Encontros no Rancho Stardust

Inspirado em diversas fontes, incluindo eventos documentados, relatos de encontros, anedotas pessoais e folclore. Alguns nomes, locais e detalhes de identificação foram ajustados para fins de privacidade e continuidade narrativa.

Boa noite. Obrigado por atender minha ligação. Minha esposa e eu compramos uma fazenda de cavalos em 1995, uns dez hectares em Rainbow Valley. A gente tinha um sonho, sabe, uma vida tranquila cuidando de cavalos resgatados. Tínhamos economizado por anos para isso acontecer. O lugar era perfeito quando vimos pela primeira vez. Tinha tudo que precisávamos para os cavalos, boa terra, casa decente. Nos mudamos no primeiro de junho de 1996. Lembro porque era o fim de semana de aniversário da minha esposa Linda, e estávamos tão animados de finalmente estar lá. Passamos os primeiros dias só nos instalando, desempacotando caixas, montando os currais. Coisa normal. Aí as coisas começaram. Não tudo de uma vez, mas rápido o suficiente. Talvez uma semana depois de nos mudar, eu estava perto do celeiro numa noite e vi essas luzes no céu. Não como luzes de aeronave. Eram diferentes. Se moviam de formas que não faziam sentido, parando e começando, mudando de direção de repente. Fiquei observando por uns dez minutos antes delas simplesmente se apagarem.

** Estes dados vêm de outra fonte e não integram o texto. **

(* ===== verification/CopyMemory.v ===== *)
(** * Objects in memory, and copying them

    Controllers read bindings from a cache they share, so what they change must
    be a copy that shares no memory with the original.  Here the API types are
    laid out in a memory: a pointer or a slice is the address of a cell, a struct
    contains such addresses.  [Copyable] says how a type is read and copied, and
    [CopyLaws] that the copy reads the same and uses new cells only; the library
    types ([ObjectMeta] and the like) are parameters with these laws. *)

From S2P Require Import Prelude.
From S2P Require Import GoLib.
From S2P Require Import GoValue.
From S2P Require Import JsonPath.
From S2P Require Import Heap.
From S2P Require Import Converter.
From S2P Require Import Workload.
From S2P Require Import Apis.

Abbreviation loc := nat.

(** The library types as they lie in memory, with cells of their own. *)
Class Library := {
  TObjectMeta : Type;
  TListMeta : Type;
  TLabelSelector : Type;
  TCondition : Type;
  VListMeta : Type;
  LibCell : Type
}.

(** A pointer to a [T], or a slice by its backing array; either may be nil. *)
Inductive ptr (T : Type) : Type := Nil | Addr (a : loc).
Arguments Nil {T}.
Arguments Addr {T} a.

Section Types.
Context `{Library}.

(** *** [apis/binding/v1alpha1] *)
Record NamespacedRef := { nr_ref : v1alpha1.Ref; nr_namespace : ptr string }.
Record Service := { sv_ref : NamespacedRef; sv_id : ptr string }.
Record Application := {
  ap_ref : v1alpha1.Ref;
  ap_labelSelector : ptr TLabelSelector;
  ap_bindingPath : ptr v1alpha1.BindingPath
}.
Record ServiceBindingSpec := {
  sp_name : string;
  sp_namingStrategy : string;
  sp_mappings : ptr (list v1alpha1.Mapping);
  sp_services : ptr (list Service);
  sp_application : Application;
  sp_detectBindingResources : bool;
  sp_bindAsFiles : bool
}.
Record ServiceBindingStatus := { ss_conditions : ptr (list TCondition); ss_secret : string }.
Record ServiceBinding := {
  sb_kind : string;
  sb_apiVersion : string;
  sb_objectMeta : TObjectMeta;
  sb_spec : ServiceBindingSpec;
  sb_status : ServiceBindingStatus
}.
Record ServiceBindingList := {
  sbl_kind : string;
  sbl_apiVersion : string;
  sbl_listMeta : TListMeta;
  sbl_items : ptr (list ServiceBinding)
}.
Record BindableKinds := {
  bk_kind : string;
  bk_apiVersion : string;
  bk_objectMeta : TObjectMeta;
  bk_status : ptr (list GroupVersionKind)
}.
Record BindableKindsList := {
  bkl_kind : string;
  bkl_apiVersion : string;
  bkl_listMeta : TListMeta;
  bkl_items : ptr (list BindableKinds)
}.
(* ===== verification/DeepCopy.v ===== *)
(** * Generated deep copies ([apis/binding/v1alpha1/zz_generated.deepcopy.go]) *)

From S2P Require Import Prelude.
From S2P Require Import GoLib.
From S2P Require Import GoValue.
From S2P Require Import Apis.
From S2P Require Import CopyMemory.

(** ** The API types *)

(** What is read of the types that [Apis] does not have. *)
Record VServiceBindingList `{Library} := {
  vsl_kind : string; vsl_apiVersion : string; vsl_listMeta : VListMeta; vsl_items : list v1alpha1.ServiceBinding
}.
Record VBindableKinds := {
  vbk_kind : string; vbk_apiVersion : string; vbk_objectMeta : ObjectMeta; vbk_status : list GroupVersionKind
}.
Record VBindableKindsList `{Library} := {
  vbl_kind : string; vbl_apiVersion : string; vbl_listMeta : VListMeta; vbl_items : list VBindableKinds
}.

Section Structs.
Context `{Library}.
Context `{!Copyable TObjectMeta ObjectMeta, !CopyLaws TObjectMeta ObjectMeta}.
Context `{!Copyable TListMeta VListMeta, !CopyLaws TListMeta VListMeta}.
Context `{!Copyable TLabelSelector LabelSelector, !CopyLaws TLabelSelector LabelSelector}.
Context `{!Copyable TCondition Condition, !CopyLaws TCondition Condition}.

(** [*out = *in]. *)
#[export] Instance Ref_copy : Copyable v1alpha1.Ref v1alpha1.Ref := plain_copy v1alpha1.Ref.
#[export] Instance Mapping_copy : Copyable v1alpha1.Mapping v1alpha1.Mapping := plain_copy v1alpha1.Mapping.
#[export] Instance BindingPath_copy : Copyable v1alpha1.BindingPath v1alpha1.BindingPath :=
  plain_copy v1alpha1.BindingPath.
#[export] Instance BindableKindsStatus_copy : Copyable GroupVersionKind GroupVersionKind :=
  plain_copy GroupVersionKind.
#[export] Instance Ref_laws : CopyLaws v1alpha1.Ref v1alpha1.Ref := plain_laws _.
#[export] Instance Mapping_laws : CopyLaws v1alpha1.Mapping v1alpha1.Mapping := plain_laws _.
#[export] Instance BindingPath_laws : CopyLaws v1alpha1.BindingPath v1alpha1.BindingPath := plain_laws _.
#[export] Instance BindableKindsStatus_laws : CopyLaws GroupVersionKind GroupVersionKind := plain_laws _.

Opaque pointer_copy list_copy.

Definition NamespacedRef_DeepCopyInto (x : NamespacedRef) : M mem NamespacedRef :=
  namespace ← DeepCopyInto (nr_namespace x);
  mret {| nr_ref := nr_ref x; nr_namespace := namespace |}.

#[export] Instance NamespacedRef_copy : Copyable NamespacedRef v1alpha1.NamespacedRef := {|
  value m x := namespace ← value m (nr_namespace x);
               Some {| v1alpha1.nr_ref := nr_ref x; v1alpha1.nr_namespace := namespace |};
  reach m x := reach m (nr_namespace x);
  DeepCopyInto := NamespacedRef_DeepCopyInto
|}.
#[export] Instance NamespacedRef_reads : ReadLaws NamespacedRef v1alpha1.NamespacedRef.
Proof. struct_reads. Qed.
#[export] Instance NamespacedRef_laws : CopyLaws NamespacedRef v1alpha1.NamespacedRef.
Proof. struct_copies NamespacedRef_DeepCopyInto. Qed.
Opaque NamespacedRef_copy.

Definition Service_DeepCopyInto (x : Service) : M mem Service :=
  ref ← DeepCopyInto (sv_ref x);
  id ← DeepCopyInto (sv_id x);
  mret {| sv_ref := ref; sv_id := id |}.

#[export] Instance Service_copy : Copyable Service v1alpha1.Service := {|
  value m x := ref ← value m (sv_ref x); id ← value m (sv_id x);
               Some {| v1alpha1.sv_ref := ref; v1alpha1.sv_id := id |};
  reach m x := reach m (sv_ref x) ++ reach m (sv_id x);
  DeepCopyInto := Service_DeepCopyInto
|}.
#[export] Instance Service_reads : ReadLaws Service v1alpha1.Service.
Proof. struct_reads. Qed.
#[export] Instance Service_laws : CopyLaws Service v1alpha1.Service.
Proof. struct_copies Service_DeepCopyInto. Qed.
Opaque Service_copy.

Definition Application_DeepCopyInto (x : Application) : M mem Application :=
  labelSelector ← DeepCopyInto (ap_labelSelector x);
  bindingPath ← DeepCopyInto (ap_bindingPath x);
  mret {| ap_ref := ap_ref x; ap_labelSelector := labelSelector; ap_bindingPath := bindingPath |}.

#[export] Instance Application_copy : Copyable Application v1alpha1.Application := {|
  value m x := selector ← value m (ap_labelSelector x); path ← value m (ap_bindingPath x);
               Some {| v1alpha1.ap_ref := ap_ref x; v1alpha1.ap_labelSelector := selector;
                       v1alpha1.ap_bindingPath := path |};
  reach m x := reach m (ap_labelSelector x) ++ reach m (ap_bindingPath x);
  DeepCopyInto := Application_DeepCopyInto
|}.
#[export] Instance Application_reads : ReadLaws Application v1alpha1.Application.
Proof. struct_reads. Qed.
#[export] Instance Application_laws : CopyLaws Application v1alpha1.Application.
Proof. struct_copies Application_DeepCopyInto. Qed.
Opaque Application_copy.

Definition ServiceBindingSpec_DeepCopyInto (x : ServiceBindingSpec) : M mem ServiceBindingSpec :=
  mappings ← DeepCopyInto (sp_mappings x);
  services ← DeepCopyInto (sp_services x);
  application ← DeepCopyInto (sp_application x);
  mret {| sp_name := sp_name x; sp_namingStrategy := sp_namingStrategy x; sp_mappings := mappings;
          sp_services := services; sp_application := application;
          sp_detectBindingResources := sp_detectBindingResources x; sp_bindAsFiles := sp_bindAsFiles x |}.

#[export] Instance ServiceBindingSpec_copy : Copyable ServiceBindingSpec v1alpha1.ServiceBindingSpec := {|
  value m x :=
    mappings ← value m (sp_mappings x); services ← value m (sp_services x);
    application ← value m (sp_application x);
    Some {| v1alpha1.sp_name := sp_name x; v1alpha1.sp_namingStrategy := sp_namingStrategy x;
            v1alpha1.sp_mappings := mappings; v1alpha1.sp_services := services;
            v1alpha1.sp_application := application;
            v1alpha1.sp_detectBindingResources := sp_detectBindingResources x;
            v1alpha1.sp_bindAsFiles := sp_bindAsFiles x |};
  reach m x := reach m (sp_mappings x) ++ reach m (sp_services x) ++ reach m (sp_application x);
  DeepCopyInto := ServiceBindingSpec_DeepCopyInto
|}.
#[export] Instance ServiceBindingSpec_reads : ReadLaws ServiceBindingSpec v1alpha1.ServiceBindingSpec.
Proof. struct_reads. Qed.
#[export] Instance ServiceBindingSpec_laws : CopyLaws ServiceBindingSpec v1alpha1.ServiceBindingSpec.
Proof. struct_copies ServiceBindingSpec_DeepCopyInto. Qed.
Opaque ServiceBindingSpec_copy.

Definition ServiceBindingStatus_DeepCopyInto (x : ServiceBindingStatus) : M mem ServiceBindingStatus :=
  conditions ← DeepCopyInto (ss_conditions x);
  mret {| ss_conditions := conditions; ss_secret := ss_secret x |}.

#[export] Instance ServiceBindingStatus_copy : Copyable ServiceBindingStatus v1alpha1.ServiceBindingStatus := {|
  value m x := conditions ← value m (ss_conditions x);
               Some {| v1alpha1.ss_conditions := elements conditions; v1alpha1.ss_secret := ss_secret x |};
  reach m x := reach m (ss_conditions x);
  DeepCopyInto := ServiceBindingStatus_DeepCopyInto
|}.
#[export] Instance ServiceBindingStatus_reads : ReadLaws ServiceBindingStatus v1alpha1.ServiceBindingStatus.
Proof. struct_reads. Qed.
#[export] Instance ServiceBindingStatus_laws : CopyLaws ServiceBindingStatus v1alpha1.ServiceBindingStatus.
Proof. struct_copies ServiceBindingStatus_DeepCopyInto. Qed.
Opaque ServiceBindingStatus_copy.

Definition ServiceBinding_DeepCopyInto (x : ServiceBinding) : M mem ServiceBinding :=
  objectMeta ← DeepCopyInto (sb_objectMeta x);
  spec ← DeepCopyInto (sb_spec x);
  status ← DeepCopyInto (sb_status x);
  mret {| sb_kind := sb_kind x; sb_apiVersion := sb_apiVersion x; sb_objectMeta := objectMeta;
          sb_spec := spec; sb_status := status |}.

#[export] Instance ServiceBinding_copy : Copyable ServiceBinding v1alpha1.ServiceBinding := {|
  value m x :=
    objectMeta ← value m (sb_objectMeta x); spec ← value m (sb_spec x); status ← value m (sb_status x);
    Some {| v1alpha1.sb_kind := sb_kind x; v1alpha1.sb_apiVersion := sb_apiVersion x;
            v1alpha1.sb_objectMeta := objectMeta; v1alpha1.sb_spec := spec; v1alpha1.sb_status := status |};
  reach m x := reach m (sb_objectMeta x) ++ reach m (sb_spec x) ++ reach m (sb_status x);
  DeepCopyInto := ServiceBinding_DeepCopyInto
|}.
#[export] Instance ServiceBinding_reads : ReadLaws ServiceBinding v1alpha1.ServiceBinding.
Proof. struct_reads. Qed.
#[export] Instance ServiceBinding_laws : CopyLaws ServiceBinding v1alpha1.ServiceBinding.
Proof. struct_copies ServiceBinding_DeepCopyInto. Qed.
Opaque ServiceBinding_copy.

Definition ServiceBindingList_DeepCopyInto (x : ServiceBindingList) : M mem ServiceBindingList :=
  listMeta ← DeepCopyInto (sbl_listMeta x);
  items ← DeepCopyInto (sbl_items x);
  mret {| sbl_kind := sbl_kind x; sbl_apiVersion := sbl_apiVersion x; sbl_listMeta := listMeta;
          sbl_items := items |}.

#[export] Instance ServiceBindingList_copy : Copyable ServiceBindingList VServiceBindingList := {|
  value m x :=
    listMeta ← value m (sbl_listMeta x); items ← value m (sbl_items x);
    Some {| vsl_kind := sbl_kind x; vsl_apiVersion := sbl_apiVersion x; vsl_listMeta := listMeta;
            vsl_items := elements items |};
  reach m x := reach m (sbl_listMeta x) ++ reach m (sbl_items x);
  DeepCopyInto := ServiceBindingList_DeepCopyInto
|}.
#[export] Instance ServiceBindingList_reads : ReadLaws ServiceBindingList VServiceBindingList.
Proof. struct_reads. Qed.
#[export] Instance ServiceBindingList_laws : CopyLaws ServiceBindingList VServiceBindingList.
Proof. struct_copies ServiceBindingList_DeepCopyInto. Qed.
Opaque ServiceBindingList_copy.

Definition BindableKinds_DeepCopyInto (x : BindableKinds) : M mem BindableKinds :=
  objectMeta ← DeepCopyInto (bk_objectMeta x);
  status ← DeepCopyInto (bk_status x);
  mret {| bk_kind := bk_kind x; bk_apiVersion := bk_apiVersion x; bk_objectMeta := objectMeta;
          bk_status := status |}.

#[export] Instance BindableKinds_copy : Copyable BindableKinds VBindableKinds := {|
  value m x :=
    objectMeta ← value m (bk_objectMeta x); status ← value m (bk_status x);
    Some {| vbk_kind := bk_kind x; vbk_apiVersion := bk_apiVersion x; vbk_objectMeta := objectMeta;
            vbk_status := elements status |};
  reach m x := reach m (bk_objectMeta x) ++ reach m (bk_status x);
  DeepCopyInto := BindableKinds_DeepCopyInto
|}.
#[export] Instance BindableKinds_reads : ReadLaws BindableKinds VBindableKinds.
Proof. struct_reads. Qed.
#[export] Instance BindableKinds_laws : CopyLaws BindableKinds VBindableKinds.
Proof. struct_copies BindableKinds_DeepCopyInto. Qed.
Opaque BindableKinds_copy.

Definition BindableKindsList_DeepCopyInto (x : BindableKindsList) : M mem BindableKindsList :=
  listMeta ← DeepCopyInto (bkl_listMeta x);
  items ← DeepCopyInto (bkl_items x);
  mret {| bkl_kind := bkl_kind x; bkl_apiVersion := bkl_apiVersion x; bkl_listMeta := listMeta;
          bkl_items := items |}.

#[export] Instance BindableKindsList_copy : Copyable BindableKindsList VBindableKindsList := {|
  value m x :=
    listMeta ← value m (bkl_listMeta x); items ← value m (bkl_items x);
    Some {| vbl_kind := bkl_kind x; vbl_apiVersion := bkl_apiVersion x; vbl_listMeta := listMeta;
            vbl_items := elements items |};
  reach m x := reach m (bkl_listMeta x) ++ reach m (bkl_items x);
  DeepCopyInto := BindableKindsList_DeepCopyInto
|}.
#[export] Instance BindableKindsList_reads : ReadLaws BindableKindsList VBindableKindsList.
Proof. struct_reads. Qed.
#[export] Instance BindableKindsList_laws : CopyLaws BindableKindsList VBindableKindsList.
Proof. struct_copies BindableKindsList_DeepCopyInto. Qed.
Opaque BindableKindsList_copy.

(** ** [DeepCopy] and [DeepCopyObject]

    [DeepCopy] of a nil pointer is nil, of any other a [new] object filled by
    [DeepCopyInto]. *)
Definition Ref_DeepCopy : ptr v1alpha1.Ref → M mem (ptr v1alpha1.Ref) := copy_pointer.
Definition Mapping_DeepCopy : ptr v1alpha1.Mapping → M mem (ptr v1alpha1.Mapping) := copy_pointer.
Definition BindingPath_DeepCopy : ptr v1alpha1.BindingPath → M mem (ptr v1alpha1.BindingPath) := copy_pointer.
Definition BindableKindsStatus_DeepCopy : ptr GroupVersionKind → M mem (ptr GroupVersionKind) := copy_pointer.
Definition NamespacedRef_DeepCopy : ptr NamespacedRef → M mem (ptr NamespacedRef) := copy_pointer.
Definition Service_DeepCopy : ptr Service → M mem (ptr Service) := copy_pointer.
Definition Application_DeepCopy : ptr Application → M mem (ptr Application) := copy_pointer.
Definition ServiceBindingSpec_DeepCopy : ptr ServiceBindingSpec → M mem (ptr ServiceBindingSpec) := copy_pointer.
Definition ServiceBindingStatus_DeepCopy : ptr ServiceBindingStatus → M mem (ptr ServiceBindingStatus) := copy_pointer.
Definition ServiceBinding_DeepCopy : ptr ServiceBinding → M mem (ptr ServiceBinding) := copy_pointer.
Definition ServiceBindingList_DeepCopy : ptr ServiceBindingList → M mem (ptr ServiceBindingList) := copy_pointer.
Definition BindableKinds_DeepCopy : ptr BindableKinds → M mem (ptr BindableKinds) := copy_pointer.
Definition BindableKindsList_DeepCopy : ptr BindableKindsList → M mem (ptr BindableKindsList) := copy_pointer.

Definition ServiceBinding_DeepCopyObject : ptr ServiceBinding → M mem (ptr ServiceBinding) := as_object ServiceBinding_DeepCopy.
Definition ServiceBindingList_DeepCopyObject : ptr ServiceBindingList → M mem (ptr ServiceBindingList) := as_object ServiceBindingList_DeepCopy.
Definition BindableKinds_DeepCopyObject : ptr BindableKinds → M mem (ptr BindableKinds) := as_object BindableKinds_DeepCopy.
Definition BindableKindsList_DeepCopyObject : ptr BindableKindsList → M mem (ptr BindableKindsList) := as_object BindableKindsList_DeepCopy.

Lemma v1alpha1_copies :
  (deep_copies ServiceBinding_DeepCopyObject ∧ deep_copies ServiceBindingList_DeepCopyObject ∧
   deep_copies BindableKinds_DeepCopyObject ∧ deep_copies BindableKindsList_DeepCopyObject) ∧
  (deep_copies Ref_DeepCopy ∧ deep_copies Mapping_DeepCopy ∧ deep_copies BindingPath_DeepCopy ∧
   deep_copies BindableKindsStatus_DeepCopy ∧ deep_copies NamespacedRef_DeepCopy ∧
   deep_copies Service_DeepCopy ∧ deep_copies Application_DeepCopy ∧
   deep_copies ServiceBindingSpec_DeepCopy ∧ deep_copies ServiceBindingStatus_DeepCopy).
Proof. split_and!; first [apply as_object_deep, copy_pointer_deep | apply copy_pointer_deep]. Qed.
End Structs.
(** [*out = *in]. *)
#[export] Instance EnvMapping_copy : Copyable v1beta1.EnvMapping v1beta1.EnvMapping :=
  plain_copy v1beta1.EnvMapping.
#[export] Instance EnvMapping_laws : CopyLaws v1beta1.EnvMapping v1beta1.EnvMapping := plain_laws _.
#[export] Instance ServiceBindingServiceReference_copy : Copyable v1beta1.ServiceBindingServiceReference v1beta1.ServiceBindingServiceReference :=
  plain_copy v1beta1.ServiceBindingServiceReference.
#[export] Instance ServiceBindingServiceReference_laws : CopyLaws v1beta1.ServiceBindingServiceReference v1beta1.ServiceBindingServiceReference := plain_laws _.
#[export] Instance ClusterWorkloadResourceMappingContainer_copy : Copyable ClusterWorkloadResourceMappingContainer ClusterWorkloadResourceMappingContainer :=
  plain_copy ClusterWorkloadResourceMappingContainer.
#[export] Instance ClusterWorkloadResourceMappingContainer_laws : CopyLaws ClusterWorkloadResourceMappingContainer ClusterWorkloadResourceMappingContainer := plain_laws _.
#[export] Instance ServiceBindingSecretReference_copy : Copyable ServiceBindingSecretReference string :=
  {| value _ x := Some (srf_name x); reach _ _ := []; DeepCopyInto := mret |}.
#[export] Instance ServiceBindingSecretReference_laws : CopyLaws ServiceBindingSecretReference string.
Proof.
  split; [split; [done|by intros ? ? ? ? ? ?%elem_of_nil]|].
  intros m x v Hv. exists x, m. split_and!; [done..|]. by intros a ?%elem_of_nil.
Qed.

Opaque pointer_copy list_copy.

Definition ServiceBindingWorkloadReference_DeepCopyInto (x : ServiceBindingWorkloadReference) : M mem ServiceBindingWorkloadReference :=
  selector ← DeepCopyInto (wl_selector x);
  containers ← DeepCopyInto (wl_containers x);
  mret {| wl_apiVersion := wl_apiVersion x; wl_kind := wl_kind x; wl_name := wl_name x; wl_selector := selector; wl_containers := containers |}.

#[export] Instance ServiceBindingWorkloadReference_copy : Copyable ServiceBindingWorkloadReference v1beta1.ServiceBindingWorkloadReference := {|
  value m x :=
    selector ← value m (wl_selector x);
    containers ← value m (wl_containers x);
    Some {| v1beta1.wl_apiVersion := wl_apiVersion x; v1beta1.wl_kind := wl_kind x; v1beta1.wl_name := wl_name x;
            v1beta1.wl_selector := selector; v1beta1.wl_containers := containers |};
  reach m x := reach m (wl_selector x) ++ reach m (wl_containers x);
  DeepCopyInto := ServiceBindingWorkloadReference_DeepCopyInto
|}.
#[export] Instance ServiceBindingWorkloadReference_reads : ReadLaws ServiceBindingWorkloadReference v1beta1.ServiceBindingWorkloadReference.
Proof. struct_reads. Qed.
#[export] Instance ServiceBindingWorkloadReference_laws : CopyLaws ServiceBindingWorkloadReference v1beta1.ServiceBindingWorkloadReference.
Proof. struct_copies ServiceBindingWorkloadReference_DeepCopyInto. Qed.
Opaque ServiceBindingWorkloadReference_copy.

Definition ServiceBindingSpec_v1beta1_DeepCopyInto (x : ServiceBindingSpec_v1beta1) : M mem ServiceBindingSpec_v1beta1 :=
  workload ← DeepCopyInto (bsp_workload x);
  env ← DeepCopyInto (bsp_env x);
  mret {| bsp_name := bsp_name x; bsp_type := bsp_type x; bsp_provider := bsp_provider x; bsp_workload := workload; bsp_service := bsp_service x; bsp_env := env |}.

#[export] Instance ServiceBindingSpec_v1beta1_copy : Copyable ServiceBindingSpec_v1beta1 v1beta1.ServiceBindingSpec := {|
  value m x :=
    workload ← value m (bsp_workload x);
    env ← value m (bsp_env x);
    Some {| v1beta1.sp_name := bsp_name x; v1beta1.sp_type := bsp_type x; v1beta1.sp_provider := bsp_provider x;
            v1beta1.sp_workload := workload; v1beta1.sp_service := bsp_service x; v1beta1.sp_env := env |};
  reach m x := reach m (bsp_workload x) ++ reach m (bsp_env x);
  DeepCopyInto := ServiceBindingSpec_v1beta1_DeepCopyInto
|}.
#[export] Instance ServiceBindingSpec_v1beta1_reads : ReadLaws ServiceBindingSpec_v1beta1 v1beta1.ServiceBindingSpec.
Proof. struct_reads. Qed.
#[export] Instance ServiceBindingSpec_v1beta1_laws : CopyLaws ServiceBindingSpec_v1beta1 v1beta1.ServiceBindingSpec.
Proof. struct_copies ServiceBindingSpec_v1beta1_DeepCopyInto. Qed.
Opaque ServiceBindingSpec_v1beta1_copy.

Definition ServiceBindingStatus_v1beta1_DeepCopyInto (x : ServiceBindingStatus_v1beta1) : M mem ServiceBindingStatus_v1beta1 :=
  conditions ← DeepCopyInto (bss_conditions x);
  binding ← DeepCopyInto (bss_binding x);
  mret {| bss_observedGeneration := bss_observedGeneration x; bss_conditions := conditions; bss_binding := binding |}.

#[export] Instance ServiceBindingStatus_v1beta1_copy : Copyable ServiceBindingStatus_v1beta1 v1beta1.ServiceBindingStatus := {|
  value m x :=
    conditions ← value m (bss_conditions x);
    binding ← value m (bss_binding x);
    Some {| v1beta1.ss_observedGeneration := bss_observedGeneration x;
            v1beta1.ss_conditions := elements conditions; v1beta1.ss_binding := binding |};
  reach m x := reach m (bss_conditions x) ++ reach m (bss_binding x);
  DeepCopyInto := ServiceBindingStatus_v1beta1_DeepCopyInto
|}.
#[export] Instance ServiceBindingStatus_v1beta1_reads : ReadLaws ServiceBindingStatus_v1beta1 v1beta1.ServiceBindingStatus.
Proof. struct_reads. Qed.
#[export] Instance ServiceBindingStatus_v1beta1_laws : CopyLaws ServiceBindingStatus_v1beta1 v1beta1.ServiceBindingStatus.
Proof. struct_copies ServiceBindingStatus_v1beta1_DeepCopyInto. Qed.
Opaque ServiceBindingStatus_v1beta1_copy.

Definition ServiceBinding_v1beta1_DeepCopyInto (x : ServiceBinding_v1beta1) : M mem ServiceBinding_v1beta1 :=
  objectMeta ← DeepCopyInto (bsb_objectMeta x);
  spec ← DeepCopyInto (bsb_spec x);
  status ← DeepCopyInto (bsb_status x);
  mret {| bsb_kind := bsb_kind x; bsb_apiVersion := bsb_apiVersion x; bsb_objectMeta := objectMeta; bsb_spec := spec; bsb_status := status |}.

#[export] Instance ServiceBinding_v1beta1_copy : Copyable ServiceBinding_v1beta1 v1beta1.ServiceBinding := {|
  value m x :=
    objectMeta ← value m (bsb_objectMeta x);
    spec ← value m (bsb_spec x);
    status ← value m (bsb_status x);
    Some {| v1beta1.sb_kind := bsb_kind x; v1beta1.sb_apiVersion := bsb_apiVersion x;
            v1beta1.sb_objectMeta := objectMeta; v1beta1.sb_spec := spec; v1beta1.sb_status := status |};
  reach m x := reach m (bsb_objectMeta x) ++ reach m (bsb_spec x) ++ reach m (bsb_status x);
  DeepCopyInto := ServiceBinding_v1beta1_DeepCopyInto
|}.
#[export] Instance ServiceBinding_v1beta1_reads : ReadLaws ServiceBinding_v1beta1 v1beta1.ServiceBinding.
Proof. struct_reads. Qed.
#[export] Instance ServiceBinding_v1beta1_laws : CopyLaws ServiceBinding_v1beta1 v1beta1.ServiceBinding.
Proof. struct_copies ServiceBinding_v1beta1_DeepCopyInto. Qed.
Opaque ServiceBinding_v1beta1_copy.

Depois daquele primeiro avistamento, virou rotina. Víamos as luzes duas, três vezes por semana. Às vezes mais perto, às vezes mais longe. Linda também via, então eu sabia que não estava perdendo o juízo. Mas era mais do que só luzes no céu. Os cavalos começaram a agir de forma estranha. Se assustavam sem motivo, recusavam chegar perto de certas partes da propriedade. Nosso cachorro latia para o ar vazio, olhando fixo para pontos onde não havia nada visível. Essas experiências também começaram dentro de casa. Você sentia que estava sendo observado. Zonas frias em cômodos que não tinham razão de estar frios. Uma noite, talvez três meses depois, acordei por volta das 2 da manhã e o quarto inteiro estava iluminado por uma luz azulada vindo da janela. Me levantei para ver e havia uma nave pairando a uns cem metros, completamente silenciosa. Só ali no ar acima do nosso pasto dos fundos. Foi quando percebi que não era só OVNIs aleatórios passando. Algo estava focado especificamente na nossa propriedade. E aqui está a coisa: encontrei uma pedra preta perto da cerca alguns dias depois disso. Redonda, lisa, com esse padrão entalhado estranho. A coisa estava quente ao toque mesmo estando na sombra. Coloquei luvas de trabalho e a carreguei bem para o deserto, não queria ela perto da casa de jeito nenhum.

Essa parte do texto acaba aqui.